(* ===== verification/PublishHandler.v ===== *)
(** * Publish track handlers (class PublishTrackHandler, src/publish_handler.cc)

    The relay's side of a track it sends to a subscriber.  MetricsSampled only
    logs. *)

From S2P Require Import Prelude Common Quicr State QuicrServer TrackRanking Transport PeerSession PeerSessionEvents PeerWorld ClientState PeerManager PeerForwarding.

Section publish_handler.
Context `{TrackNames, MoqMessages, GroupCache, !QuicrServer}.
Abbreviation World := (World ClientState).

(** [make_shared<PublishTrackHandler>(...)] *)
Definition PublishTrackHandler_make (full_track_name : FullTrackName) (track_mode : TrackMode)
    (default_priority default_ttl : Z) (start_location : Location) : ST World Ref :=
  h ← alloc;
  qcall (MakePublishTrack h full_track_name track_mode (u8 default_priority) (u32 default_ttl) start_location) ;;
  modify (set_client_state (set_pub_heap <[h := mkPublishTrackHandler start_location]>)) ;;
  mret h.

(** [void StatusChanged(status)]: only logs, but takes the alias with [value()]
    when the status is not ok. *)
Definition Pub_StatusChanged (this : Ref) (status : PublishStatus) : ST World unit :=
  match status with
  | kPubOk => mret tt
  | _ => alias ← qget (λ t, q_TrackAlias t this); _ ← value alias; mret tt
  end.

(** [stream_info_by_group_.find(group_id)], then [find(subgroup_id)] in it. *)
Definition find_key {A} (k : Z) (l : list (Z * A)) : option A :=
  snd <$> (snd <$> list_find (λ e, e.1 = k) l).

(** [bool SentFirstObject(uint32_t group_id, uint32_t subgroup_id)] *)
Definition SentFirstObject (this : Ref) (group_id subgroup_id : Z) : ST World bool :=
  _ ← the_pub this;
  stream_info_by_group_ ← qget (λ t, q_StreamInfo t this);
  mret (match find_key (u32 group_id) stream_info_by_group_ with
        | Some subgroups =>
            match find_key (u32 subgroup_id) subgroups with
            | Some last_object_id => bool_decide (is_Some last_object_id)
            | None => false
            end
        | None => false
        end).

(** [void EndSubgroup(group_id, subgroup_id, completed)] *)
Definition Pub_EndSubgroup (this : Ref) (group_id subgroup_id : Z) (completed : bool) : ST World unit :=
  _ ← the_pub this;
  qcall (Base_EndSubgroup this group_id subgroup_id completed) ;;
  alias ← qget (λ t, q_TrackAlias t this);
  match alias with
  | Some alias => EndSubgroup alias group_id subgroup_id (negb completed)
  | None => mret tt
  end.

(** [void AbruptCloseAllSubgroups()] *)
Definition AbruptCloseAllSubgroups (this : Ref) : ST World unit :=
  _ ← the_pub this;
  stream_info_by_group_ ← qget (λ t, q_StreamInfo t this);
  let rm_subgroups := stream_info_by_group_ ≫= (λ group, (λ e, (group.1, e.1)) <$> group.2) in
  for_each rm_subgroups (λ e, Pub_EndSubgroup this e.1 e.2 false).
End publish_handler.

> TASK STATEMENT: Reproduce exactly the lines from the one containing "match find_key (u32 subgroup_id)" through the last line of the records, both included, and nothing else.

> RESULT:
            match find_key (u32 subgroup_id) subgroups with
            | Some last_object_id => bool_decide (is_Some last_object_id)
            | None => false
            end
        | None => false
        end).

(** [void EndSubgroup(group_id, subgroup_id, completed)] *)
Definition Pub_EndSubgroup (this : Ref) (group_id subgroup_id : Z) (completed : bool) : ST World unit :=
  _ ← the_pub this;
  qcall (Base_EndSubgroup this group_id subgroup_id completed) ;;
  alias ← qget (λ t, q_TrackAlias t this);
  match alias with
  | Some alias => EndSubgroup alias group_id subgroup_id (negb completed)
  | None => mret tt
  end.

(** [void AbruptCloseAllSubgroups()] *)
Definition AbruptCloseAllSubgroups (this : Ref) : ST World unit :=
  _ ← the_pub this;
  stream_info_by_group_ ← qget (λ t, q_StreamInfo t this);
  let rm_subgroups := stream_info_by_group_ ≫= (λ group, (λ e, (group.1, e.1)) <$> group.2) in
  for_each rm_subgroups (λ e, Pub_EndSubgroup this e.1 e.2 false).
End publish_handler.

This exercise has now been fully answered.